That looks very interesting, will be good to see your review.

One thing i've found out about me 2078e from people on UKAPS, that my poor flow is probably due to the in-line co2 reactor and heater, as the 2078e is no compatible with in-line products.   

Also i see Charterhouse in the UK stock the new Eheim range, the new 2080 looks good.

http://www.charterhouse-aquatics.co.uk/ ... 2_130.html


----------



## scottturnbull (17 Jan 2009)

itstricky11 said:
			
		

> I finally settled on ordering an eheim 2075 - they don't appear to have been released in the UK yet, so mine is coming straight from Germany (aquaristic.net).



I've got a 2073 (2075's little sister). I got mine from Charterhouse Aquatics. They seem to be the only place that sell them, not on advance order.

The priming button is definitely solid, a big rubberised button. The new media also seems to produce better throughput. I'll leave it there. I don't want to scupper your write-up.

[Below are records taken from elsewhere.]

Lemma decode_write a v : is_int64 a → is_uint16 v →
  Decode writeResponse_field writeResponse0
    (Ok (JObj [("addr", JInt a); ("value", JInt v); ("ok", JBool true)], false)) =
  Ok {| wsAddr := a; wsValue := v; wsOK := true |}.
Proof.
  intros Ha Hv. unfold Decode. cbn. unfold writeResponse_field at 3; cbn.
  rewrite (decide_True (P := is_int64 a)) by done. cbn.
  unfold writeResponse_field at 2; cbn. rewrite (decide_True (P := is_uint16 v)) by done. cbn.
  by unfold writeResponse_field; cbn.
Qed.

Lemma client_write_run a v w r w' : sidecar_url → WriteHolding c a v w = (r, w') →
  requests w' = requests w ++ [ {| Addr := a; Value := v |} ] ∧
  (server w' = server w ∧ is_Ok r = false ∨
   (write_holding a v (server w)).2 = server w' ∧
   (r = Ok tt → ∃ x, (write_holding a v (server w)).1 = Returns x)).
Proof.
  intros Hu H. assert (Hp : url_Parse (baseURL c +:+ "/write_holding") = Ok "/write_holding").
  { apply Hu. by apply (bool_decide_unpack _). }
  unfold WriteHolding in H. apply state_bind_inv in H as (r1 & w1 & E & H).
  unfold mret, state_ret in H. injection H as Hr <-.
  rewrite do_run in E by apply write_plain. cbv zeta in E. cbn [URL request] in E. rewrite Hp in E.
  fold (write_request c a v) in E.
  destruct (Do (http c) (write_request c a v) w) as [ra wa] eqn:Ed.
  apply (Do_wire _ _ "/write_holding") in Ed; [|done].
  destruct (serve_write a v (server w)) as [(Ha & Hv & Es)|(Hn & k & m & Es)]; rewrite Es in Ed.
  - destruct (write_holding a v (server w)) as [x d] eqn:Ef. cbn [fst snd] in *. destruct Ed as (Hq & Hd).
    injection E as E <-. split; [done|]. destruct Hd as [(-> & ->)|(-> & Hs)]; [right|].
    + split; [done|]. intros ->. destruct x as [x|k m|m]; [by eexists|..];
        cbn [answer mbind attempt_bind] in E; rewrite send_error_refused in E; by subst r1.
    + subst r1 r. destruct Hs as [-> | ->]; [by left|by right].
  - destruct Ed as (Hq & Hd). injection E as E <-. split; [done|].
    destruct Hd as [(-> & ->)|(-> & Hs)]; [|subst r1 r; left; naive_solver].
    rewrite send_error_refused in E. subst r1 r. by left.
Qed.
(* ===== verification/SidecarConfig.v ===== *)
(** * The sidecar's settings and entry point (src/sidecar/config.py, __main__.py, Python)

    The sidecar reads the environment the manager reads.  [load] is its own reading of
    it, [main] its life from there: the fixtures of the mock or the arguments of the
    Solarman library, the listening socket, the requests until it is interrupted.  The
    last part is about the two readings: where the manager is satisfied, the sidecar
    takes the same settings from the same variables. *)

From Stdlib Require Import Ascii.
From S2P Require Import Prelude GoInt GoString GoTime GoFloat GoParse FloatFacts FloatExact Json GoHttp.
From S2P Require Import SidecarServer Config PyText.

(** ** Durations *)

(** The alternatives of [_GO_DURATION_RE] in their order, with their values. *)
Definition _GO_DURATION_UNITS : list (string * float64) := [
  ("ns", round_dec false 1 (-9)); ("us", round_dec false 1 (-6)); (bytes [194; 181; 115], round_dec false 1 (-6));
  ("ms", round_dec false 1 (-3)); ("s", of_int 1); ("m", of_int 60); ("h", of_int 3600)].

Fixpoint span_digits (s : string) : string * string :=
  match s with
  | EmptyString => ("", "")
  | String c s' => if is_digit c then let '(d, r) := span_digits s' in (String c d, r) else ("", s)
  end.
(** [apiMu] is taken by [Working]. *)
Inductive life_step : Life → Life → Prop :=
(* the run context ends: a signal, or the health server failing *)
| life_end s : life_step s (ends s)
(* autopaho's manager was started under the run context: once that has ended it closes the
   session, with a clean disconnect and so without the will, at a moment of its own *)
| life_session_ends s : ended s = true → session s = true → life_step s (loses_session s)
(* the scheduler: ticks, polls, and returns between polls once the context has ended *)
| life_tick s : poller s = Resting → life_step s (with_poller Waiting s)
| life_poll s : poller s = Waiting → commands s ≠ Working → life_step s (with_poller Working s)
| life_polled s : poller s = Working → life_step s (with_poller Resting s)
| life_exit s : poller s = Resting → ended s = true → life_step s (with_poller Exited s)
(* an inbound message, while there is a session, and its dispatch *)
| life_message s : commands s = Resting → session s = true → life_step s (with_commands Waiting s)
| life_command s : commands s = Waiting → poller s ≠ Working → life_step s (with_commands Working s)
| life_applied s : commands s = Working → life_step s (with_commands Resting s)
(* a connection comes up; the hook it starts publishes and returns.  The end of its context
   does not keep it from publishing: [republisher.run] does not look at it *)
| life_up s f c : session s = true → fireOnUp (client s) = (Some f, c) →
    life_step s (with_hooks c (false :: hooks s) s)
| life_up_ignored s c : fireOnUp (client s) = (None, c) → life_step s (with_hooks c (hooks s) s)
| life_online s l1 l2 : hooks s = l1 ++ false :: l2 → session s = true →
    life_step s (says "online" (with_hooks (client s) (l1 ++ true :: l2) s))
| life_hook_failed s l1 l2 : hooks s = l1 ++ false :: l2 →
    life_step s (with_hooks (client s) (l1 ++ true :: l2) s)
| life_hook_done s l1 b l2 : hooks s = l1 ++ b :: l2 →
    life_step s (with_hooks (hookDone (client s)) (l1 ++ l2) s)
(* the main goroutine *)
| life_stop s : main s = Serving → ended s = true → life_step s (with_main Draining (client s) s)
| life_drained s : main s = Draining → poller s = Exited → life_step s (with_main Offline (client s) s)
| life_offline s : main s = Offline → session s = true →
    life_step s (says "offline" (with_main Closing (client s) s))
| life_offline_failed s : main s = Offline → life_step s (with_main Closing (client s) s)
| life_closing s : main s = Closing → life_step s (with_main Cancelling (closeHooks (client s)) s)
| life_cancel s : main s = Cancelling → life_step s (with_main Awaiting (cancelHooks (client s)) s)
| life_await s ctx_ended : main s = Awaiting → drained (client s) ctx_ended = true →
    life_step s (with_main (Disconnecting ctx_ended) (client s) s)
| life_disconnect s b : main s = Disconnecting b → life_step s (leaves (Disconnected b) s).
Definition writeBoostSlot (slot : TimedSlot) : State W (option bool) :=
  match TimedSlotWriteRegisters boostSlot slot with
  | None => mret None
  | Some regs => _ ← writeRegisters regs; mret (Some true)
  end.

Definition setBoost (h : Handler) (payload : string) : State W (option bool) :=
  match ParseBoostOption payload with
  | None => mret (Some false)
  | Some (mode, minutes) =>
      if decide (mode = Off) then writeBoostSlot Slot0
      else
        cur ← readOne RegWorkMode;
        match cur with
        | Err _ => mret (Some true)
        | Ok cur =>
            if negb (Timed (DecodeWorkMode cur)) then mret (Some true)
            else
              now ← (λ w, (Now w, w));
              match PlanBoost mode minutes now (tou h) (assertToU h) with
              | Err _ => mret (Some true)
              | Ok slot => writeBoostSlot slot
              end
        end
  end.

Definition syncRTCTo : State W (bool * option error) :=
  now ← (λ w, (Now w, w));
  writeRegisters (RTCWriteRegisters now).

Definition syncRTC : State W (option bool) := _ ← syncRTCTo; mret (Some true).

Definition SyncRTC : State W (bool * option error) := syncRTCTo.

(** The command keys, the segment before [/set]. *)
Definition keySetChargeCurrent : string := "set_charge_current".
Definition keySetDischargeCurrent : string := "set_discharge_current".
Definition keyOptimalIncome : string := "optimal_income".
Definition keyBoostSelect : string := "boost_select".
Definition keyRTCSync : string := "rtc_sync".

I bought mine mainly because it's the same size as the upcoming 2074 (the electronic version). And also since I have LEDs, I figured I might as well go completely "energy-efficient". I'm using about 40 Watts (filter is 16 Watts + 24 Watt LEDs). I can't remember the power rating of my heater. It hardly ever switches on, because of the central heating. Not bad power consumption for a 60 cm aquarium.

Only problem with the 2073, the MechPro media floats. When you remove the top two baskets, the plastic mech floats to the surface. Lifting the basket catches most of it. But you have to fish around for the remaining bits. The 2075 has two baskets with MechPro, so you'll have twice the fun!


----------



## itstricky11 (17 Jan 2009)

scottturnbull said:
			
		

> Only problem with the 2073, the MechPro media floats.



Hmm, that sounds just like the "bio-balls" in the Tetratec EX700 that I am using elsewhere. I am hoping that with the pre-filter in place I shouldn't need to get that far down the filter too often. Its a good job the 2075 is on its way, the old ecco 2232 which I was using to supplement the fluval 205 on this tank finally gave up the ghost yesterday - there's nothing apparently wrong with it and the fuse is good, it just doesnt work any longer!   

One thing which did spring to mind with the 2075 is that it has physically identical WxD dimensions to the 2074e, so I guess if I did want to "upgrade" to the electronic model at some point in the future I could create some kind of "franken-filter" - the canister from the '75 and the electronics/head from the '74e   . Whether that happens or not rather depends on the reviews I read - current opinion of the '76 and '78 models seems to be mixed between people who have no problems at all, to those who have nothing but issues with flow rate and noise. I'll also be interesting in seeing what the accompanying software looks like before investing in an e model (or filter head!).

According to the nice folks at UPS I should have the 2075 on Tuesday. Whether I'll feel like unboxing it after work on Tuesday night remains to be seen.....

OK... of course I will be!


----------



## itstricky11 (20 Jan 2009)

Hooray... its here!   

The pics seem to have come out OK, and I am currently getting them resized and sorted for use here. My 2075 review will probably be in a new thread - hopefully tomorrow by definitely by the end of the weekend!

Just a teaser - - this 2075 is definitely powerful!

Rich


----------